[Extracted entries]

*-*-*

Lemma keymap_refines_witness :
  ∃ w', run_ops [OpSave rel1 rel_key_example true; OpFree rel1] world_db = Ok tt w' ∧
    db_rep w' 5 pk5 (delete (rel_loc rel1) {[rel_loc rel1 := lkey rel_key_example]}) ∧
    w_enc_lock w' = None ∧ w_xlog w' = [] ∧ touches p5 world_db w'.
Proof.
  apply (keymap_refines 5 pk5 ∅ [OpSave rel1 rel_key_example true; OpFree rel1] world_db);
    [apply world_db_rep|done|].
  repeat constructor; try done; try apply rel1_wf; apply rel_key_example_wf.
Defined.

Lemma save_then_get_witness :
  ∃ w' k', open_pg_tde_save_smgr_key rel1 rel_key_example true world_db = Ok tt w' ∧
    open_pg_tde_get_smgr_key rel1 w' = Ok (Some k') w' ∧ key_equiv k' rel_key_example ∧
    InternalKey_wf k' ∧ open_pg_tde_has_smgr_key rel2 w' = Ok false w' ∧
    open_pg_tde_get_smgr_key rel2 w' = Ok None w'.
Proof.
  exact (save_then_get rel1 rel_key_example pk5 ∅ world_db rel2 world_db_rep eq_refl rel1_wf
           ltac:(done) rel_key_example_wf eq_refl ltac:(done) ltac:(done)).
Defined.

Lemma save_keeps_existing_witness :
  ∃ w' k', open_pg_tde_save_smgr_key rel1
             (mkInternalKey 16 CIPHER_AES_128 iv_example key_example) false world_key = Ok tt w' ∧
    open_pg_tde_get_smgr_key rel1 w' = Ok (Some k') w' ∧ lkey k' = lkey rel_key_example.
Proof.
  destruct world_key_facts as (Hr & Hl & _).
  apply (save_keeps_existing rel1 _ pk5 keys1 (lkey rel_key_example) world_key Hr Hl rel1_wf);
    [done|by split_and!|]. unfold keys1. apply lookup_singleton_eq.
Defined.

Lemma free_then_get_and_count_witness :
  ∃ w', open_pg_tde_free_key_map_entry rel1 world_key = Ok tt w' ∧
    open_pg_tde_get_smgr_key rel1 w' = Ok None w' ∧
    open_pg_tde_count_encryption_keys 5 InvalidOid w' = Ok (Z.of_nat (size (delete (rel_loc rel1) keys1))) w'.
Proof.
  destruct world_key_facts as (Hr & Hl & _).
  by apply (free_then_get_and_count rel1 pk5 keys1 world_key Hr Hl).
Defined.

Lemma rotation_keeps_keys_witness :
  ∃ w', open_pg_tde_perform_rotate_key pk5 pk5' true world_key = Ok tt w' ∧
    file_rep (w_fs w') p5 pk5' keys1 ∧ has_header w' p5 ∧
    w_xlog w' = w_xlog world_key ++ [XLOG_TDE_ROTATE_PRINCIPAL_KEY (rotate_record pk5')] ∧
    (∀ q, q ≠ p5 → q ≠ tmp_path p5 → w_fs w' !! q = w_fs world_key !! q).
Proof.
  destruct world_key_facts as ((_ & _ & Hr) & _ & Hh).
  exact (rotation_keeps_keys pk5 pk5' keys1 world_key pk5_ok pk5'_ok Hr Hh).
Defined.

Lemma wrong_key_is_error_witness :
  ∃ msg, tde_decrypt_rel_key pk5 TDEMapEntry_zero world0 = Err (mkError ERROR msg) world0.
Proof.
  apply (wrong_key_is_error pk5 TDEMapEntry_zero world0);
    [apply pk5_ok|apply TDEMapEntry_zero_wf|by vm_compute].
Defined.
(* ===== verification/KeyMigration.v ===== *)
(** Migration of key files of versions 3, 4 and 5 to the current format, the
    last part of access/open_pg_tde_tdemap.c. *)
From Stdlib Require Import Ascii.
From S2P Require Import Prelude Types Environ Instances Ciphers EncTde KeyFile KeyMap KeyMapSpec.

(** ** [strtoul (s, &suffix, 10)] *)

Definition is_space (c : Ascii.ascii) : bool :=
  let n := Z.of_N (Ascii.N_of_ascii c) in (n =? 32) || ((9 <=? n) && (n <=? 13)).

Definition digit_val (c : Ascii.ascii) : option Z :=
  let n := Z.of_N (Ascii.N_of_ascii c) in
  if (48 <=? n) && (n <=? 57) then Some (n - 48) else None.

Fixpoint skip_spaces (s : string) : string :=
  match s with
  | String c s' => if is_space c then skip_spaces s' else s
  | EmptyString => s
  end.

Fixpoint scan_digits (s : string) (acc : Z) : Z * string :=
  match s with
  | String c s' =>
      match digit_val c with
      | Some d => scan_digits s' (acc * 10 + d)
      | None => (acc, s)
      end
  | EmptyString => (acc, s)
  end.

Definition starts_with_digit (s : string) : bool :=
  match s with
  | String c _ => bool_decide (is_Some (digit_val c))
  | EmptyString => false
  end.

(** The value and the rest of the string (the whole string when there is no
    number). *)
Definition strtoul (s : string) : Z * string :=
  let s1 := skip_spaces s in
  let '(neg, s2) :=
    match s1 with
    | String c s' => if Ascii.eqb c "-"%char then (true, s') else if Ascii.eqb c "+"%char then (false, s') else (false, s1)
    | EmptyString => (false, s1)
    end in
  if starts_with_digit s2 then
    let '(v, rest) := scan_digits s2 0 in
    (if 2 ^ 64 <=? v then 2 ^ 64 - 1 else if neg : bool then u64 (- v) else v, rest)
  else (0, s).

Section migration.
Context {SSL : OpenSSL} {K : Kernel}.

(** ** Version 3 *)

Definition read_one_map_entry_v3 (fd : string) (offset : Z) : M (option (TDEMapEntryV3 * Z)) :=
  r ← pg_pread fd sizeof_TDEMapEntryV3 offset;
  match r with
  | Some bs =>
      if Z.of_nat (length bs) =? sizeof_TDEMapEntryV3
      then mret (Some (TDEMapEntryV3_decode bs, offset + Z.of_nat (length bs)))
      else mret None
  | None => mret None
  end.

*-*-*

From the first line of the entries above to the line with "apply (save_keeps_existing rel1", please return every line exactly, keeping both ends.

[Response]
Lemma keymap_refines_witness :
  ∃ w', run_ops [OpSave rel1 rel_key_example true; OpFree rel1] world_db = Ok tt w' ∧
    db_rep w' 5 pk5 (delete (rel_loc rel1) {[rel_loc rel1 := lkey rel_key_example]}) ∧
    w_enc_lock w' = None ∧ w_xlog w' = [] ∧ touches p5 world_db w'.
Proof.
  apply (keymap_refines 5 pk5 ∅ [OpSave rel1 rel_key_example true; OpFree rel1] world_db);
    [apply world_db_rep|done|].
  repeat constructor; try done; try apply rel1_wf; apply rel_key_example_wf.
Defined.

Lemma save_then_get_witness :
  ∃ w' k', open_pg_tde_save_smgr_key rel1 rel_key_example true world_db = Ok tt w' ∧
    open_pg_tde_get_smgr_key rel1 w' = Ok (Some k') w' ∧ key_equiv k' rel_key_example ∧
    InternalKey_wf k' ∧ open_pg_tde_has_smgr_key rel2 w' = Ok false w' ∧
    open_pg_tde_get_smgr_key rel2 w' = Ok None w'.
Proof.
  exact (save_then_get rel1 rel_key_example pk5 ∅ world_db rel2 world_db_rep eq_refl rel1_wf
           ltac:(done) rel_key_example_wf eq_refl ltac:(done) ltac:(done)).
Defined.

Lemma save_keeps_existing_witness :
  ∃ w' k', open_pg_tde_save_smgr_key rel1
             (mkInternalKey 16 CIPHER_AES_128 iv_example key_example) false world_key = Ok tt w' ∧
    open_pg_tde_get_smgr_key rel1 w' = Ok (Some k') w' ∧ lkey k' = lkey rel_key_example.
Proof.
  destruct world_key_facts as (Hr & Hl & _).
  apply (save_keeps_existing rel1 _ pk5 keys1 (lkey rel_key_example) world_key Hr Hl rel1_wf);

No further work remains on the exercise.